**Data for this task:**
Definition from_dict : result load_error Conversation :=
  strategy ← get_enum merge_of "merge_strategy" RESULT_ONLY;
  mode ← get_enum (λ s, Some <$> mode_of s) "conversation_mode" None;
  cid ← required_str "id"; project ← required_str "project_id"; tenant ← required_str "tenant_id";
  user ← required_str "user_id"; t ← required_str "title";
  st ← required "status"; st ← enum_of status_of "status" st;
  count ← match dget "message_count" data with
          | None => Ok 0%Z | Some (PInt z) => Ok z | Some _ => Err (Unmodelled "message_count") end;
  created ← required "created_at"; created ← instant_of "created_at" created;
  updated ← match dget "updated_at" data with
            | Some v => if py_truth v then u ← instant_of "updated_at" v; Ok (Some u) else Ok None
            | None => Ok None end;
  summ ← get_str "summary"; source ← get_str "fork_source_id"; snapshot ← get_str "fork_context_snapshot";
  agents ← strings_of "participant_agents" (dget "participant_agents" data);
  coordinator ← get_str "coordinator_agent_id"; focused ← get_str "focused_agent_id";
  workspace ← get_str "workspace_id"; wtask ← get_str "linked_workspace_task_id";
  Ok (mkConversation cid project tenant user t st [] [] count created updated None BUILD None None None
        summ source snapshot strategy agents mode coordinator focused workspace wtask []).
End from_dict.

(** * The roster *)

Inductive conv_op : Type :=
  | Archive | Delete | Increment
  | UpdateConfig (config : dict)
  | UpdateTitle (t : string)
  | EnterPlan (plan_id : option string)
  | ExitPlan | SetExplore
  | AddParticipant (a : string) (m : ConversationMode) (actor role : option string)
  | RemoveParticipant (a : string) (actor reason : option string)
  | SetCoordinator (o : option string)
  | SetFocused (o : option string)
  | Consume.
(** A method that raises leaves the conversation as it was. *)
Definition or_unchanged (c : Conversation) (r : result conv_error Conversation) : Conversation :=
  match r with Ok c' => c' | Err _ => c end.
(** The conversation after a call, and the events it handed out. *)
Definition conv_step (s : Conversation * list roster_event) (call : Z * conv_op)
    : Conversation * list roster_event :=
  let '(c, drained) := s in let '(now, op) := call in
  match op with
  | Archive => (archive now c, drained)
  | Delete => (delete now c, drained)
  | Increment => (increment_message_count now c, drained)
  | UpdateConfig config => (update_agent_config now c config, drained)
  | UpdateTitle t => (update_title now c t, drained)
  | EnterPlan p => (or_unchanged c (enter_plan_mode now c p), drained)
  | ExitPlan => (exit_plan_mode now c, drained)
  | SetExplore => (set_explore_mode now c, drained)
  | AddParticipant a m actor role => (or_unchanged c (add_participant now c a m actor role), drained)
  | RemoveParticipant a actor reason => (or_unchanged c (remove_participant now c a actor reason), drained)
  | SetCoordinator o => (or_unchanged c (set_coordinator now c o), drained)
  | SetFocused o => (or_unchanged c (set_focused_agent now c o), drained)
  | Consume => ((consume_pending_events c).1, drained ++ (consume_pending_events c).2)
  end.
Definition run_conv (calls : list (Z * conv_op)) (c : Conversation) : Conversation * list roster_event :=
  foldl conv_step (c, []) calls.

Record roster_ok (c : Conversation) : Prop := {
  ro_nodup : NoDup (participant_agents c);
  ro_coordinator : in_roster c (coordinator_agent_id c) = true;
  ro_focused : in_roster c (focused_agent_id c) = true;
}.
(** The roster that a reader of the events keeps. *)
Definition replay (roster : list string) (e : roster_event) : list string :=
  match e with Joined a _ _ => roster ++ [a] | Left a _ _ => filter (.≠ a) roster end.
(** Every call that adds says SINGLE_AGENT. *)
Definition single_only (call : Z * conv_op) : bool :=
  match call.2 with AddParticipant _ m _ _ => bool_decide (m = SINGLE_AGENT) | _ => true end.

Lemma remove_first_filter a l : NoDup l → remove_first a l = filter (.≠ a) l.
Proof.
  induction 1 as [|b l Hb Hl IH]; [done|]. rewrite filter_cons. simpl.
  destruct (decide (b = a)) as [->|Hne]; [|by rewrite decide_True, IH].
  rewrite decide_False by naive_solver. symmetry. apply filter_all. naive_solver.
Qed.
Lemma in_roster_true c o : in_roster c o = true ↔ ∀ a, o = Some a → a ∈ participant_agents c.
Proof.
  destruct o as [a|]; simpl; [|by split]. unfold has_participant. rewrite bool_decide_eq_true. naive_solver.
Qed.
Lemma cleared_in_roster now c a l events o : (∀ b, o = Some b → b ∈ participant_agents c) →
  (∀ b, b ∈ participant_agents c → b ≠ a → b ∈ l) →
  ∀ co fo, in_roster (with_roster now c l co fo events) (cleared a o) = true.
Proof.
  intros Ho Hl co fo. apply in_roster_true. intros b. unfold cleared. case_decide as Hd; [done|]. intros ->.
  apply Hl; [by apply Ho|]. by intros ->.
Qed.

**Exercise:** Return the lines above precisely as they appear, beginning at the first line and ending at the line with "Definition or_unchanged (c", and nothing after it.

**Your solution:**
Definition from_dict : result load_error Conversation :=
  strategy ← get_enum merge_of "merge_strategy" RESULT_ONLY;
  mode ← get_enum (λ s, Some <$> mode_of s) "conversation_mode" None;
  cid ← required_str "id"; project ← required_str "project_id"; tenant ← required_str "tenant_id";
  user ← required_str "user_id"; t ← required_str "title";
  st ← required "status"; st ← enum_of status_of "status" st;
  count ← match dget "message_count" data with
          | None => Ok 0%Z | Some (PInt z) => Ok z | Some _ => Err (Unmodelled "message_count") end;
  created ← required "created_at"; created ← instant_of "created_at" created;
  updated ← match dget "updated_at" data with
            | Some v => if py_truth v then u ← instant_of "updated_at" v; Ok (Some u) else Ok None
            | None => Ok None end;
  summ ← get_str "summary"; source ← get_str "fork_source_id"; snapshot ← get_str "fork_context_snapshot";
  agents ← strings_of "participant_agents" (dget "participant_agents" data);
  coordinator ← get_str "coordinator_agent_id"; focused ← get_str "focused_agent_id";
  workspace ← get_str "workspace_id"; wtask ← get_str "linked_workspace_task_id";
  Ok (mkConversation cid project tenant user t st [] [] count created updated None BUILD None None None
        summ source snapshot strategy agents mode coordinator focused workspace wtask []).
End from_dict.

(** * The roster *)

Inductive conv_op : Type :=
  | Archive | Delete | Increment
  | UpdateConfig (config : dict)
  | UpdateTitle (t : string)
  | EnterPlan (plan_id : option string)
  | ExitPlan | SetExplore
  | AddParticipant (a : string) (m : ConversationMode) (actor role : option string)
  | RemoveParticipant (a : string) (actor reason : option string)
  | SetCoordinator (o : option string)
  | SetFocused (o : option string)
  | Consume.
(** A method that raises leaves the conversation as it was. *)
Definition or_unchanged (c : Conversation) (r : result conv_error Conversation) : Conversation :=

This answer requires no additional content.